(** * Realtime interaction driver for tactile drawings

    A shallow embedding of the TypeScript sources
    - [src/utils/utils.ts] (image helpers), and
    - the [RealtimeInteraction] class (session driver, pointed-position
      synchronisation, audio toggle),
    - the pixel loop of [base64ToGrayScale], [getEphemeralKey] and
      [enforceInputMinMax] of [PositionView.ts],
    followed by the properties established about them.

    Conventions of the embedding.
    - [this] is an explicit record [RealtimeInteraction] threaded through a
      small state-and-exception monad [M].
    - A JavaScript exception or a rejected promise is [Throw]; [await] of a
      browser primitive reads the answer of the environment from a [World].
    - Everything written to the data channel, every release of a transport
      resource and every start of the latency timer is appended, in program
      order, to the field [effects]; console output is not modelled.
    - An event handler runs to completion before the next one starts (the
      single-flight design of the driver), so an [await] is a sequence point.
    - In the driver pointer coordinates are whole pixels, hence [Z]; an
      empty input ([valueAsNumber] is NaN) is read by the code as [null],
      hence [option Z].  Module [Binary64] has the change detector on the
      binary64 numbers of the code; the two detectors agree on the pixels
      of a drawing.
    - The compression quality is a binary64 number, hence [float].
    - Texts of template literals are given without their indentation; CSS
      classes of the widgets are left out. *)

From Stdlib Require Import ZArith QArith List String Bool Lia PrimFloat.
From Stdlib Require Import FloatOps SpecFloat Qabs.
Import ListNotations.
Lemma gate_chain_adjacent d t_last now a b post :
  gate_chain d t_last now (a :: b :: post) →
  it_admitted a = true →
  it_last b = it_start a ∧
  (it_end a ≤ it_start b)%Z ∧
  it_admitted b = negb (it_start b - it_start a <? d)%Z.
Proof.
  cbn [gate_chain]. intros (_ & _ & _ & Hb) Hadm. rewrite Hadm in Hb.
  destruct Hb as (? & ? & ? & _). done.
Qed.

Lemma gate_chain_skip_ignored d t_last now l rest :
  gate_chain d t_last now (l ++ rest) →
  passes l = [] →
  ∃ now', gate_chain d t_last now' rest.
Proof.
  revert now. induction l as [|it l IH]; intros now; [by eauto|].
  cbn [app gate_chain]. intros (_ & _ & _ & Hrest). unfold passes.
  cbn [List.filter]. destruct (it_admitted it); [done|].
  intros Hnone. by apply (IH _ Hrest).
Qed.

Lemma gate_chain_consecutive_passes d t_last now a between b post :
  gate_chain d t_last now (a :: between ++ b :: post) →
  it_admitted a = true →
  passes between = [] →
  it_admitted b = true →
  (d ≤ it_start b - it_start a)%Z.
Proof.
  cbn [gate_chain]. intros (_ & _ & _ & Hrest) Ha Hnone Hb. rewrite Ha in Hrest.
  apply gate_chain_skip_ignored in Hrest as [now' Hrest]; [|done].
  cbn [gate_chain] in Hrest. destruct Hrest as (_ & _ & Hadm & _).
  rewrite Hb in Hadm. symmetry in Hadm. apply negb_true_iff, Z.ltb_ge in Hadm. done.
Qed.
(** * ArcQuiz: the quiz-session engine of [app.py]

    A shallow embedding of the question-bank loader and of the quiz-session
    state machine of [src/app.py] (routes [/start], [/quiz], [/answer],
    [/result], [/reset] and the helpers they call), with the properties of
    the specification stated and proved about it.

    Conventions of the embedding:
    - a decoded JSON document is a [value]; a question is the Python [dict]
      that [json.load] produced, a [gmap string value];
    - Python exceptions are the constructors of [exn]; a computation that may
      raise returns a [res];
    - a request handler is a computation in the monad [M], which threads the
      [world] (question file, random source, clock, Flask session,
      [highscores] table) and may raise;
    - [float] values are IEEE-754 binary64 numbers, the [spec_float] of the
      standard library with [prec = 53] and [emax = 1024]. *)

From Stdlib Require Import ZArith Ascii.
From Stdlib Require SpecFloat.
From stdpp Require Import gmap strings pretty list fin_maps.

Set Warnings "-register-all,-clear-no-such-hyp".
Local Open Scope Z_scope.

(** ** Python values and exceptions *)

(** What [json.load] can return, and what the Flask session stores.
    A nested [dict] keeps its items in insertion order. *)
Inductive value : Type :=
  | VNone
  | VBool (b : bool)
  | VInt (z : Z)
  | VFloat (f : SpecFloat.spec_float)
  | VStr (s : string)
  | VList (l : list value)
  | VDict (items : list (string * value)).

(** A question record, as the code handles it: a [dict] with string keys. *)
Abbreviation question := (gmap string value).

(** The f-string messages of the [ValueError]s raised by [load_questions],
    kept structured: each constructor is one [raise] of the source and carries
    what the message interpolates. [InvalidLiteral] is the [ValueError] of the
    builtin [int] on a string that is not a number. *)
Inductive value_error : Type :=
  | MissingFields (missing : gset string) (q : question)
  | NeedsFourOptions (qid : value)
  | InvalidAnswerIndex (qid : value) (ai : value)
  | InvalidLiteral (s : string).

Inductive exn : Type :=
  | FileNotFoundError (path : string)
  | ValueError (e : value_error)
  | KeyError (key : string)
  | IndexError
  | TypeError
  | StopIteration
  | ZeroDivisionError
  | OverflowError
  | AttributeError.

Inductive res (A : Type) : Type :=
  | Ok (a : A)
  | Raise (e : exn).
Arguments Ok {A} a.
Arguments Raise {A} e.

#[global] Instance res_ret : MRet res := @Ok.
#[global] Instance res_bind : MBind res := λ A B f m,
  match m with
  | Ok a => f a
  | Raise e => Raise e
  end.

(** [isinstance(v, int)]: [bool] is a subclass of [int], so [True] and
    [False] are instances of [int] too. *)
Definition isinstance_int (v : value) : bool :=
  match v with
  | VInt _ | VBool _ => true
  | _ => false
  end.

Definition isinstance_list (v : value) : bool :=
  match v with
  | VList _ => true
  | _ => false
  end.

(** The integer an instance of [int] denotes ([True] is 1, [False] is 0). *)
Definition int_value (v : value) : option Z :=
  match v with
  | VInt z => Some z
  | VBool b => Some (Z.b2z b)
  | _ => None
  end.

(** [d[key]] and [d.get(key)] on a [dict]. *)
Definition getitem (d : question) (key : string) : res value :=
  match d !! key with
  | Some v => Ok v
  | None => Raise (KeyError key)
  end.

Definition dict_get (d : question) (key : string) : value :=
  default VNone (d !! key).

(** [len(v)] for the values that have a length. *)
Definition py_len (v : value) : res Z :=
  match v with
  | VList l => Ok (Z.of_nat (length l))
  | VStr s => Ok (Z.of_nat (String.length s))
  | VDict items => Ok (Z.of_nat (length items))
  | _ => Raise TypeError
  end.

(** ** The question bank loader *)

Definition QUESTIONS_PATH : string := "data/questions.json".

Definition required : gset string :=
  {[ "id"; "question"; "options"; "answer_index"; "explanation" ]}.

(** The integer value of an instance of [int], for the comparisons that
    follow an [isinstance] test (0 for any other value: Python's [or] does not
    reach the comparison then). *)
Definition int_of (v : value) : Z := default 0 (int_value v).

(** The body of the [for q in data] loop of [load_questions]: the three
    checks in the order of the source, each with its own [raise]. *)
Definition check_question (q : question) : res unit :=
  if negb (bool_decide (required ⊆ dom q)) then
    Raise (ValueError (MissingFields (required ∖ dom q) q))
  else
    options ← getitem q "options";
    wrong ← (if negb (isinstance_list options) then Ok true
             else n ← py_len options; Ok (negb (n =? 4)));
    if wrong : bool then
      Raise (ValueError (NeedsFourOptions (dict_get q "id")))
    else
      ai ← getitem q "answer_index";
      if negb (isinstance_int ai) || (int_of ai <? 0) || (int_of ai >? 3) then
        Raise (ValueError (InvalidAnswerIndex (dict_get q "id") ai))
      else Ok ().

Fixpoint check_questions (data : list question) : res unit :=
  match data with
  | [] => Ok ()
  | q :: rest => _ ← check_question q; check_questions rest
  end.

(** [load_questions], as a function of the decoded content of
    [data/questions.json] ([None] when [os.path.exists] is false). The
    content is taken at the type the source declares for it, a list of
    dicts, which is the type at which its callers use the result.
    [Untyped.load_questions] below is the same function on whatever
    [json.load] returns. *)
Definition load_questions (file : option (list question)) : res (list question) :=
  match file with
  | None => Raise (FileNotFoundError QUESTIONS_PATH)
  | Some data => _ ← check_questions data; Ok data
  end.

Definition question_count (file : option (list question)) : Z :=
  match load_questions file with
  | Ok questions => Z.of_nat (length questions)
  | Raise _ => 0
  end.

(** ** What a well-formed question is

    The three structural constraints of the data model, stated on the
    [dict]. An index is an instance of [int] ([isinstance_int]) whose value
    lies in [0,3]; as in Python, the booleans count as the integers 0 and 1. *)
Definition has_required_fields (q : question) : Prop := required ⊆ dom q.
Lemma document_sections_are_well_formed_witness :
  title (newSection (str "Overview") (str "First" ++ [LF]) 1 (str "Untitled")) <> []
  /\ parentTab (newSection (str "Overview") (str "First" ++ [LF]) 1 (str "Untitled"))
     <> []
  /\ 1 <= 1 <= 6
  /\ truthy (trim (str "First" ++ [LF])) = true
  /\ sourceDocument (newSection (str "Overview") (str "First" ++ [LF]) 1 (str "Untitled"))
     = None.
Proof.
  apply (document_sections_are_well_formed (scenarioD_document "Overview" "First")
           (newSection (str "Overview") (str "First" ++ [LF]) 1 (str "Untitled"))).
  left. reflexivity.
Defined.

(** X11: the page of a section extracted from a document is one '#' per
    level (1 to 6), a space, the title, a blank line, and the cleaned content,
    which ends in a unit that is not white space, followed by one newline:
    the page ends in exactly one newline. *)
Theorem document_pages_end_in_one_newline (doc : GoogleDoc) (s : Section) :
  In s (extractSectionsFromGoogleDoc doc) ->
  exists body c,
    page_content (createNotionPageFromSection s) =
      repeat HASH (level s) ++ str " " ++ title s ++ [LF; LF] ++ body ++ [c; LF]
    /\ normalizeContent (content s) = body ++ [c]
    /\ isWhiteSpace c = false
    /\ 1 <= level s <= 6.
Proof.
  intros Hin.
  destruct (document_sections_ok doc s Hin) as (_ & _ & Hlevel & Hcontent & _).
  destruct (normalizeContent_last (content s) Hcontent) as (body & c & Hbody & Hc).
  exists body, c. repeat split; auto; try lia.
  rewrite createNotionPageFromSection_content, Hcontent, Hbody.
  replace (Nat.min (Nat.max 1 (level s)) 6) with (level s) by lia.
  now rewrite <- !app_assoc.
Qed.
(** * EVE Booster & Gas Calculator: the expansion and costing engine

    A shallow embedding of [assets/app.js]: the cached fetch layer, the
    throttled Adam4EVE queue, the typeID resolver, the blueprint expansion
    walk, the price lookup, the 7-day trend statistics and the cost summary,
    with the properties each of them has.  Where the two revisions of the
    script differ (the trend loaders) the embedding follows the later one,
    which keeps [min], [max] and [avg] next to the percent change.

    Conventions of the embedding.
    - Type IDs, quantities, run counts and depths are JavaScript numbers
      that hold integers; they are [Z].  Prices are JavaScript numbers read
      as exact rationals, [Q]; the one scenario whose value depends on
      rounding is also evaluated in binary64 ([PrimFloat]).
    - [null] where the code expects a number is [None].
    - A string property that the code only tests with [||] is a [string],
      the empty string standing for every falsy value.
    - [async] functions run to completion one after the other; their effects
      on the module-level variables are explicit state. *)

From Stdlib Require Import ZArith QArith Qround Qminmax String Ascii List.
From Stdlib Require Import Lia Lqa Permutation Sorted DecimalString Floats.
From stdpp Require Import gmap strings.
Import ListNotations.
Local Open Scope Z_scope.

(** ** JavaScript values as the code reads them *)

Module Js.

(** A JSON property whose numeric reading the code takes with [Number(v)].
    [Num n] is a number, or a string that reads as the number [n];
    [Other shown] is any value whose numeric reading is [NaN] (text, an
    object), [shown] being what a template literal prints for it. *)
Inductive value (N : Type) : Type :=
| Undefined
| Null
| Num (n : N)
| Other (shown : string).
Arguments Undefined {N}.
Arguments Null {N}.
Arguments Num {N} n.
Arguments Other {N} shown.

Class Zero (N : Type) := zero : N.
#[global] Instance Zero_Z : Zero Z := 0%Z.
#[global] Instance Zero_Q : Zero Q := 0%Q.

(** [Number(v)] when it is finite: [Number(null)] is 0, [Number(undefined)]
    is [NaN]. *)
Definition Number {N} `{Zero N} (v : value N) : option N :=
  match v with
  | Undefined => None
  | Null => Some zero
  | Num n => Some n
  | Other _ => None
  end.

(** [function toNumber(v, fallback = 0)], with a numeric fallback... *)
Definition toNumber {N} `{Zero N} (v : value N) (fallback : N) : N :=
  match Number v with
  | Some n => n
  | None => fallback
  end.

(** ... and with [fallback = null]. *)
Definition toNumberOrNull {N} `{Zero N} (v : value N) : option N :=
  match Number v with
  | Some n => Some n
  | None => None
  end.

(** [!!v], for a [Num] that is a number. *)
Definition truthy (v : value Z) : bool :=
  match v with
  | Undefined | Null => false
  | Num n => negb (n =? 0)
  | Other _ => true
  end.

(** [a || b] on strings. *)
Definition or_string (a b : string) : string :=
  match a with
  | EmptyString => b
  | _ => a
  end.

Definition lower_ascii (c : ascii) : ascii :=
  let n := nat_of_ascii c in
  if ((65 <=? n)%nat && (n <=? 90)%nat)%bool then ascii_of_nat (n + 32) else c.

(** [s.toLowerCase()], on the ASCII letters. *)
Fixpoint toLowerCase (s : string) : string :=
  match s with
  | EmptyString => EmptyString
  | String c s' => String (lower_ascii c) (toLowerCase s')
  end.

(** [s.includes(sub)] *)
Fixpoint includes (s sub : string) : bool :=
  (String.prefix sub s
   || match s with
      | EmptyString => false
      | String _ s' => includes s' sub
      end)%bool.

(** [String(n)] for an integer. *)
Definition string_of_Z (z : Z) : string :=
  NilZero.string_of_int (Z.to_int z).

(** [Math.ceil(n / d)] for integers [n] and [d > 0]. *)
Definition ceil_div (n d : Z) : Z := - ((- n) / d).

End Js.

(** A JavaScript [Map]: [set] on a present key replaces the value in
    place, on a new key appends, and iteration follows insertion order. *)
Module JsMap.
Section Ops.
Context {K V : Type} `{EqDecision K}.

Fixpoint get (k : K) (m : list (K * V)) : option V :=
  match m with
  | [] => None
  | (k', v) :: m' => if decide (k = k') then Some v else get k m'
  end.

Fixpoint set (k : K) (v : V) (m : list (K * V)) : list (K * V) :=
  match m with
  | [] => [(k, v)]
  | (k', v') :: m' =>
      if decide (k = k') then (k, v) :: m' else (k', v') :: set k v m'
  end.

Definition keys (m : list (K * V)) : list K := m.*1.

End Ops.
End JsMap.

(** ** Blueprint documents (Fuzzwork [blueprint.php]) *)

(** One entry of [activityMaterials[act]]. *)
Record Material := {
  m_typeid : Js.value Z;
  m_name : string;
  m_quantity : Js.value Z
}.

Record BlueprintDetails := {
  productTypeName : string;
  productQuantity : Js.value Z
}.

(** [activityMaterials] is [None] when it is missing or not an object; its
    keys come in [Object.keys] order. *)
Record Blueprint := {
  activityMaterials : option (list (string * list Material));
  blueprintDetails : option BlueprintDetails
}.


Definition pickBlueprintActivity (bp : Blueprint) : option string :=
  match activityMaterials bp with
  | None => None
  | Some mats =>
      match JsMap.get "1"%string mats with
      | Some _ => Some "1"%string
      | None =>
          match JsMap.get "11"%string mats with
          | Some _ => Some "11"%string
          | None =>
              match JsMap.keys mats with
              | k :: _ => Some k
              | [] => None
              end
          end
      end
  end.

(** [bp.activityMaterials[act] || []] *)
Definition activityLines (bp : Blueprint) (act : string) : list Material :=
  match activityMaterials bp with
  | Some mats => default [] (JsMap.get act mats)
  | None => []
  end.

(** [toNumber(bp?.blueprintDetails?.productQuantity, 1)] *)
Definition outputPerRun (bp : Blueprint) : Z :=
  match blueprintDetails bp with
  | Some d => Js.toNumber (productQuantity d) 1
  | None => 1
  end.

(** The template literal [`Type ${tid}`]. *)
Definition typeLabel (tid : option Z) : string :=
  ("Type " ++ match tid with
              | Some z => Js.string_of_Z z
              | None => "null"
              end)%string.

(** [bp?.blueprintDetails?.productTypeName || `Type ${tid}`] *)
Definition productLabel (bp : Blueprint) (tid : option Z) : string :=
  Js.or_string
    (match blueprintDetails bp with
     | Some d => productTypeName d
     | None => EmptyString
     end)
    (typeLabel tid).
(** * indian_erp: licensing, authentication and permission core

    A shallow embedding of the license-enforcement engine
    (src/license/license_manager.py, src/license/machine_fingerprint.py),
    of the login procedure (src/core/auth.py) and of the permission gate
    (src/core/permissions.py, src/database/models.py), together with the
    part of the SQLite schema they rely on (src/database/db_init.py).

    Conventions of the embedding.
    - A Python [str] is a Rocq [string] whose characters are the code
      points of the text, so that [len] is [String.length]; the model covers
      text of code points below 256.  [str.encode()] is UTF-8.
    - A date is its proleptic Gregorian day number ([date.toordinal()]), an
      integer from [date_min] to [date_max]; date comparison is integer
      comparison, and [date + timedelta(days=n)] is integer addition that
      raises [OverflowError] when it leaves that range.
    - The table of a state is the table as the process's one connection
      sees it, pending statements included.
    - Code that raises is a computation in a state-and-exception monad: the
      state reached when the exception is raised is kept, as in Python. *)

From Stdlib Require Import ZArith NArith String Ascii List Bool Lia.
From stdpp Require Import gmap strings list.

Local Open Scope string_scope.
Local Open Scope list_scope.

(** ** Python string helpers *)

Module PyStr.
(** Unboxing an OCaml integer as an [int] keeps its low 32 bits, whatever
    its size. *)
Lemma Int_val_Val_int_any x : Int_val (Val_int x) = CInt.to_int x.
Proof.
  unfold Int_val, Val_int, Val_long, Long_val, CInt.to_int, CInt.wrap_signed.
  change (63 - 1) with 62. change (32 - 1) with 31.
  change (2 ^ 63) with 9223372036854775808. change (2 ^ 62) with 4611686018427387904.
  change (2 ^ 32) with 4294967296. change (2 ^ 31) with 2147483648.
  Z.div_mod_to_equations. lia.
Qed.

Lemma to_int_idempotent x : CInt.to_int (CInt.to_int x) = CInt.to_int x.
Proof. apply to_int_small, to_int_range. Qed.

(** Outside the range of [int] the conversion is not the identity: an
    OCaml integer of more than 32 bits is cut down by [Int_val]. *)
Lemma Int_val_truncates : Int_val (Val_int (2 ^ 32 + 25)) = 25.
Proof. reflexivity. Qed.

Lemma isdst_of_value f :
  (if word_eqb (value_of_dst f) (Val_int 0) then -1
   else Bool_val (Field (value_of_dst f) 0)) = isdst_of f.
Proof. destruct f; reflexivity. Qed.

(** ** What [liquidsoap_mktime] computes *)

(** The stub, on the representation of a well-formed [LocalTimeSpec]: one
    call to [mktime] on the [struct tm] holding the same fields, then
    either the exception or the boxed float. *)
Lemma to_epoch_seconds_unfold s w :
  well_formed s ->
  to_epoch_seconds s w =
  let t := mktime_value (sys_zone w) (tm_of_spec s) in
  let w' := log (Call_mktime (tm_of_spec s)) (load_zone w) in
  if t =? -1 then (Raises (Unix_error ERANGE "mktime" ""), w')
  else (Returns (Vdouble (double_of_Z t)), w').
Proof.
  intros (Hs & Hmi & Hh & Hd & Hmo & Hy).
  unfold to_epoch_seconds, liquidsoap_mktime, value_of_spec, tm_of_spec.
  cbn [Field nth].
  rewrite !Int_val_Val_int by assumption.
  rewrite isdst_of_value.
  unfold bind, mktime. cbv zeta.
  destruct (_ =? -1); reflexivity.
Qed.
(** * The authentication routes of the contacts backend

    A shallow embedding of [src/routes/auth.py] (signup, login,
    refresh_token, confirmed_email) and of the Alembic revision
    [9591ecaee4f4] that adds the [confirmed] column to the [users] table,
    with the properties of the authentication flow proved over it. *)

From stdpp Require Import gmap strings list fin_maps.

Open Scope Z_scope.
Open Scope string_scope.
Import Stdlib.Strings.Ascii.

(** ** Exceptions and results *)

(** [fastapi.status]: the status codes the routes use. *)
Definition HTTP_200_OK : Z := 200.
Definition HTTP_201_CREATED : Z := 201.
Definition HTTP_400_BAD_REQUEST : Z := 400.
Definition HTTP_401_UNAUTHORIZED : Z := 401.
Definition HTTP_409_CONFLICT : Z := 409.

(** [src.conf.messages]: the routes import these constants by name; their
    texts are not part of the routes, so a message is its name. *)
Inductive message : Set :=
  | ALREADY_EXISTS
  | EMAIL_ALREADY_CONFIRMED
  | EMAIL_CONFIRMED
  | EMAIL_NOT_CONFIRMED
  | INVALID_EMAIL
  | INVALID_PASSWORD
  | INVALID_TOKEN
  | SUCCESS_CREATE_USER
  | VERIFICATION_ERROR.

(** What a route can raise: an [HTTPException], which the framework turns
    into a response with that status, or Python's [AttributeError] for an
    attribute read on [None], which no route handles. *)
Inductive exception : Set :=
  | HTTPException (status_code : Z) (detail : message)
  | AttributeError.

Inductive result (A : Type) : Type :=
  | Return (a : A)
  | Raise (e : exception).
Arguments Return {A} a.
Arguments Raise {A} e.

(** The 401 answer with a given detail. *)
Abbreviation Unauthorized detail :=
  (Raise (HTTPException HTTP_401_UNAUTHORIZED detail)).

(** A successful response: the status of the route's decorator and the
    returned dictionary. *)
Record response (A : Type) : Type := Response { status_code : Z; content : A }.
Arguments Response {A} _ _.
Arguments status_code {A} _.
Arguments content {A} _.

(** Python's truth value of a nullable boolean attribute: [None] and
    [False] are false. *)
Definition truth (o : option bool) : bool :=
  match o with
  | Some b => b
  | None => false
  end.

(** ** The data model *)

Module User.
(** The columns of a row of [users] other than its unique key [email]. *)
Record columns : Set := Columns {
  username : string;
  password : string;
  confirmed : option bool;
  refresh_token : option string
}.

(** The ORM object: the row stored under the key [email]. *)
Record t : Set := Make { email : string; cols : columns }.

Definition set_refresh_token (token : option string) (c : columns) : columns :=
  {| username := username c; password := password c;
     confirmed := confirmed c; refresh_token := token |}.

Definition set_confirmed (b : option bool) (c : columns) : columns :=
  {| username := username c; password := password c;
     confirmed := b; refresh_token := refresh_token c |}.
End User.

□ □ □ □ □ □ □

Aim of the exercise: Tally the lines in the records above that contain the word "follows", and give only that number.

Exercise solution: 2